=== Section Start ===

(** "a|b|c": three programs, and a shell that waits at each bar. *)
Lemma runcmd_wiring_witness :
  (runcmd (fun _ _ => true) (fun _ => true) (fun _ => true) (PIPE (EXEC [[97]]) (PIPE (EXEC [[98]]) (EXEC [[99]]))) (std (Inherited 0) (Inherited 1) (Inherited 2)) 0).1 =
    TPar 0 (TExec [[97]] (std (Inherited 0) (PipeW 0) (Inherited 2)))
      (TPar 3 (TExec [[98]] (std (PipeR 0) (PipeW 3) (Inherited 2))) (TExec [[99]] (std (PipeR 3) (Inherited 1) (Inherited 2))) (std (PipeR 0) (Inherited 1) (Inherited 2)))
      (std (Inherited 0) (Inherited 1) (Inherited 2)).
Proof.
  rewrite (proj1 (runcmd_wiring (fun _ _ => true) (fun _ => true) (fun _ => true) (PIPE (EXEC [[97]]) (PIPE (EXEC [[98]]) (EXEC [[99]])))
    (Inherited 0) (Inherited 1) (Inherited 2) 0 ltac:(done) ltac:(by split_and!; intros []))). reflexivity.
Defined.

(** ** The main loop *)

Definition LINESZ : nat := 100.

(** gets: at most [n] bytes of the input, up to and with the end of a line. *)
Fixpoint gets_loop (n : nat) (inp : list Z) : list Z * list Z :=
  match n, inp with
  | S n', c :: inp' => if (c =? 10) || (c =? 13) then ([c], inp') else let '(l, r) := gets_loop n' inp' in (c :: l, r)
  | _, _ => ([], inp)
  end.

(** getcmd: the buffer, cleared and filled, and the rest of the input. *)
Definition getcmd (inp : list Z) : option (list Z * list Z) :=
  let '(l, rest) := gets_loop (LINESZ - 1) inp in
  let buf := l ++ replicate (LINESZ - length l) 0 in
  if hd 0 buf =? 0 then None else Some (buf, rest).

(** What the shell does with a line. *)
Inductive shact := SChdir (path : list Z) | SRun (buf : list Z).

=== Section End ===
=== Section Start ===

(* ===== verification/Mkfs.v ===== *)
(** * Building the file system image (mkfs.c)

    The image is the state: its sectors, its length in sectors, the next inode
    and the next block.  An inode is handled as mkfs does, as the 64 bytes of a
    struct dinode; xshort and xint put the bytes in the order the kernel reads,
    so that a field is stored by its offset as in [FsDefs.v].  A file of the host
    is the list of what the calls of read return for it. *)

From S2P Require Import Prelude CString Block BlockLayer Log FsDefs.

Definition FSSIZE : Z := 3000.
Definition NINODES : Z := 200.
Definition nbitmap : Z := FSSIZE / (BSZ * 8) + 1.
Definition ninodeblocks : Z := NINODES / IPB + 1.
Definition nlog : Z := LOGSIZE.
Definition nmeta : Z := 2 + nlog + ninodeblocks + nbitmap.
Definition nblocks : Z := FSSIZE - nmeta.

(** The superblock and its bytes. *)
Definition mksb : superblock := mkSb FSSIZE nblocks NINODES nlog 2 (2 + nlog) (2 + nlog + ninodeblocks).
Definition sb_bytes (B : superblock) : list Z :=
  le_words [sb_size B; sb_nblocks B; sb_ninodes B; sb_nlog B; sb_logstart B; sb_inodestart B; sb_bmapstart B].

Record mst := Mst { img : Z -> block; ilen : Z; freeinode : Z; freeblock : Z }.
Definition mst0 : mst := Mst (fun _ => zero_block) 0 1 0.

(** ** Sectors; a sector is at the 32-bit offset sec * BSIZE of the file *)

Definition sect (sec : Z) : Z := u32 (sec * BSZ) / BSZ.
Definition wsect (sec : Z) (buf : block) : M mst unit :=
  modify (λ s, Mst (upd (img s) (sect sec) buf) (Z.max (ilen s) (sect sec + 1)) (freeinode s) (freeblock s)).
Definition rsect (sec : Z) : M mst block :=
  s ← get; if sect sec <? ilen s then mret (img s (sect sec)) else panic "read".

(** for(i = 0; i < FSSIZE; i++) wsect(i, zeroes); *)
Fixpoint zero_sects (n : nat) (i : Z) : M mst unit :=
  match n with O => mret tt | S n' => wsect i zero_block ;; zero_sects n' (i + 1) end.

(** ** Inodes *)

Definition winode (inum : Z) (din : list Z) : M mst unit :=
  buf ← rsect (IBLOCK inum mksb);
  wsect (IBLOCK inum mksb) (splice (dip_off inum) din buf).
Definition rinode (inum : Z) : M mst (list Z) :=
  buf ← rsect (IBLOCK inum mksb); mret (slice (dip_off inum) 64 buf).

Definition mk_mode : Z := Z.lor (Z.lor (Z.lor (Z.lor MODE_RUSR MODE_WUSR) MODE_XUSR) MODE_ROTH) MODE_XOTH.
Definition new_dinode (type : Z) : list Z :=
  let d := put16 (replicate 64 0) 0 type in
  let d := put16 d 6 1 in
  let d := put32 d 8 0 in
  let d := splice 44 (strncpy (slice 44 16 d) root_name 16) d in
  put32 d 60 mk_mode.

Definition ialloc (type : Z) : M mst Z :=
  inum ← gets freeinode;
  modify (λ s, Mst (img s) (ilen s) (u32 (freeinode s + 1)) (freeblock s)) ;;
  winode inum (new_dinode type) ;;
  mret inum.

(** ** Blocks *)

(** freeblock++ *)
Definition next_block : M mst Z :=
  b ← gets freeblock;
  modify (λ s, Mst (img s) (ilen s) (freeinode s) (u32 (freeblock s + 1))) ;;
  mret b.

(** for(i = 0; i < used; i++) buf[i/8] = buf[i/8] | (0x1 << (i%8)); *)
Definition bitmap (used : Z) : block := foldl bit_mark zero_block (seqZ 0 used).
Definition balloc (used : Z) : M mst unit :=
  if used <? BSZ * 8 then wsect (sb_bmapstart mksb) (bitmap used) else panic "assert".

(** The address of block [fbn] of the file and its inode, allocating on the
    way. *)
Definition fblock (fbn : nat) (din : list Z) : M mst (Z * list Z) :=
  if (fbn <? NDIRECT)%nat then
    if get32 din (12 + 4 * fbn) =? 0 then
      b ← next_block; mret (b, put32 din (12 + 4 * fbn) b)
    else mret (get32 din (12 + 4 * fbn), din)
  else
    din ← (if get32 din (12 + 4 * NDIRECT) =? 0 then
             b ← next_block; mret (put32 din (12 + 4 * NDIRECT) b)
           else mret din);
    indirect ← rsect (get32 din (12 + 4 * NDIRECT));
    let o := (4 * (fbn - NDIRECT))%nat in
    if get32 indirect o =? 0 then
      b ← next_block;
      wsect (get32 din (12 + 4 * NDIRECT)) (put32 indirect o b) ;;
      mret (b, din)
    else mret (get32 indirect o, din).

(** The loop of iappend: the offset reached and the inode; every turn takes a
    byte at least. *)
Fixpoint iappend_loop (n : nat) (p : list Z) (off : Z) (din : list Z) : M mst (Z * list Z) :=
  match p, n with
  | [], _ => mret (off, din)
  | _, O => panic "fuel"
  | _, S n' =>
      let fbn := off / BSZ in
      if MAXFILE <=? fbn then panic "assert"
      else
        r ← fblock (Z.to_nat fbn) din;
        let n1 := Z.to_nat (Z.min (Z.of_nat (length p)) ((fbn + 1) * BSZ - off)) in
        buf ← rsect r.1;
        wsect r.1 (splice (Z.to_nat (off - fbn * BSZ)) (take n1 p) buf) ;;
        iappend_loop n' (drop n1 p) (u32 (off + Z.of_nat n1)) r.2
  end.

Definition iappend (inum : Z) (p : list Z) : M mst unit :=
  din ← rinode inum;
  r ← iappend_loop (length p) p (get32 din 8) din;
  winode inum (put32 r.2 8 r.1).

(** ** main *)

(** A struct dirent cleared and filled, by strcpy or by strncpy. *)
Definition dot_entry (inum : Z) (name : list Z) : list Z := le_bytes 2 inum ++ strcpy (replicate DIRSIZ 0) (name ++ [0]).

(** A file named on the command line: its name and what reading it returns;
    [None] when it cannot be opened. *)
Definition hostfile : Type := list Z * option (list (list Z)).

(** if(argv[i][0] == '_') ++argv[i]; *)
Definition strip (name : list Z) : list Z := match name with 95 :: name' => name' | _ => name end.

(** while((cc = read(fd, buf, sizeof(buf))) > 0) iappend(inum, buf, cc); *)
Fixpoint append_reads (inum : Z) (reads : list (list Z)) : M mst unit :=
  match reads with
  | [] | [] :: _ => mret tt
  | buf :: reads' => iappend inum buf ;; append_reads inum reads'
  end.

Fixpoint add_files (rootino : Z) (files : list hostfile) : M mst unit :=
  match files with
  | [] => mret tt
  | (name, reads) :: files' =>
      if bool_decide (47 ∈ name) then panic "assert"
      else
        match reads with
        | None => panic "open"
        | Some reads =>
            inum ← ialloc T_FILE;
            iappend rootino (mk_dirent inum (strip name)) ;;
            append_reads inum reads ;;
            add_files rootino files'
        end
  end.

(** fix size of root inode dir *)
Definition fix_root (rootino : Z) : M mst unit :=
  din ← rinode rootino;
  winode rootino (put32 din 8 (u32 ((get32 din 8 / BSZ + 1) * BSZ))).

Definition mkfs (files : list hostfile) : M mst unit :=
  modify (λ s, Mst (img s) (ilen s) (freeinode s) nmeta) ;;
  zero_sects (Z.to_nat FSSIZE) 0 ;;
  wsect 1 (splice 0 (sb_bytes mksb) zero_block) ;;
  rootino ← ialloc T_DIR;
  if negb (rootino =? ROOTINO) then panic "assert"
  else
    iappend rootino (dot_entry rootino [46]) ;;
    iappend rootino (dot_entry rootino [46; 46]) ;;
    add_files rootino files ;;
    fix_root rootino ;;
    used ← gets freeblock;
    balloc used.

=== Section End ===
=== Section Start ===

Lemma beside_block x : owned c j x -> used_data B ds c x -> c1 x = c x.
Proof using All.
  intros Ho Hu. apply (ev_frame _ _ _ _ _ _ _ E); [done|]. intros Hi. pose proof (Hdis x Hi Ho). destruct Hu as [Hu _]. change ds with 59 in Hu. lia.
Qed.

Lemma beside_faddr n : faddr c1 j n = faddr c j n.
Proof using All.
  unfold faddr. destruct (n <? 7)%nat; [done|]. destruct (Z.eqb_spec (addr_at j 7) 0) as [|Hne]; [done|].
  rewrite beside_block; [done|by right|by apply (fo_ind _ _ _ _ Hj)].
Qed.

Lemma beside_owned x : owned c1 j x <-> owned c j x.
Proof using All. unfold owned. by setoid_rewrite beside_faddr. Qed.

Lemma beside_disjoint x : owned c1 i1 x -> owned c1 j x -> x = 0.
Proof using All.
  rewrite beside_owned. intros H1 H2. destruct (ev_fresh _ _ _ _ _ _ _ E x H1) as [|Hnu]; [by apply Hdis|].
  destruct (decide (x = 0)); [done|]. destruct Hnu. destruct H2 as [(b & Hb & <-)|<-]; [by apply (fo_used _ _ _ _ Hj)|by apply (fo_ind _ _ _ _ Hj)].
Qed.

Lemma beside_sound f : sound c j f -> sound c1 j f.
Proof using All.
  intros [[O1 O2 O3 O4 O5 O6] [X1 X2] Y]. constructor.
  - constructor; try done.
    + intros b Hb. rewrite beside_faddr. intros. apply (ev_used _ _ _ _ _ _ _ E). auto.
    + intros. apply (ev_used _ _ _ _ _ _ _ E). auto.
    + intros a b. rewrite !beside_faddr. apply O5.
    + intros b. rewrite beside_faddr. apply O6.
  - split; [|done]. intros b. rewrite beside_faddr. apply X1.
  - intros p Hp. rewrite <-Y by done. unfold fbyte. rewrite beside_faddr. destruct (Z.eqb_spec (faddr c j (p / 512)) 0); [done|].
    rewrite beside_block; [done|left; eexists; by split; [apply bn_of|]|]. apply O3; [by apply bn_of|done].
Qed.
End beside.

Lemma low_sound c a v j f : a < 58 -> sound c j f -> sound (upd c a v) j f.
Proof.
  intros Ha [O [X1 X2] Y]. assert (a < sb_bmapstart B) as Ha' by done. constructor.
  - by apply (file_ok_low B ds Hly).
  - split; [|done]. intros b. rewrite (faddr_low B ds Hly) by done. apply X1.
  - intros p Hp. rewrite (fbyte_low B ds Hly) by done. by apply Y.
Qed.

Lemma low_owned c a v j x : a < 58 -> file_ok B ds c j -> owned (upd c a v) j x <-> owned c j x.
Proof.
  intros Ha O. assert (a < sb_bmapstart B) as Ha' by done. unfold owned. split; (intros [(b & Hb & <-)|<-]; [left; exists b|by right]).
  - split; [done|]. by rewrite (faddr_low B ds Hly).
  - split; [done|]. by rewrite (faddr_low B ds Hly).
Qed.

=== Section End ===

▸ **EXERCISE DETAILS**
Repeat, exactly as they stand above, the lines from the line with "unfold faddr. destruct" to the line with "- intros p Hp. rewrite <-Y", both lines included.

▸ **RESULT OF THE TASK**
  unfold faddr. destruct (n <? 7)%nat; [done|]. destruct (Z.eqb_spec (addr_at j 7) 0) as [|Hne]; [done|].
  rewrite beside_block; [done|by right|by apply (fo_ind _ _ _ _ Hj)].
Qed.

Lemma beside_owned x : owned c1 j x <-> owned c j x.
Proof using All. unfold owned. by setoid_rewrite beside_faddr. Qed.

Lemma beside_disjoint x : owned c1 i1 x -> owned c1 j x -> x = 0.
Proof using All.
  rewrite beside_owned. intros H1 H2. destruct (ev_fresh _ _ _ _ _ _ _ E x H1) as [|Hnu]; [by apply Hdis|].
  destruct (decide (x = 0)); [done|]. destruct Hnu. destruct H2 as [(b & Hb & <-)|<-]; [by apply (fo_used _ _ _ _ Hj)|by apply (fo_ind _ _ _ _ Hj)].
Qed.

Lemma beside_sound f : sound c j f -> sound c1 j f.
Proof using All.
  intros [[O1 O2 O3 O4 O5 O6] [X1 X2] Y]. constructor.
  - constructor; try done.
    + intros b Hb. rewrite beside_faddr. intros. apply (ev_used _ _ _ _ _ _ _ E). auto.
    + intros. apply (ev_used _ _ _ _ _ _ _ E). auto.
    + intros a b. rewrite !beside_faddr. apply O5.
    + intros b. rewrite beside_faddr. apply O6.
  - split; [|done]. intros b. rewrite beside_faddr. apply X1.
  - intros p Hp. rewrite <-Y by done. unfold fbyte. rewrite beside_faddr. destruct (Z.eqb_spec (faddr c j (p / 512)) 0); [done|].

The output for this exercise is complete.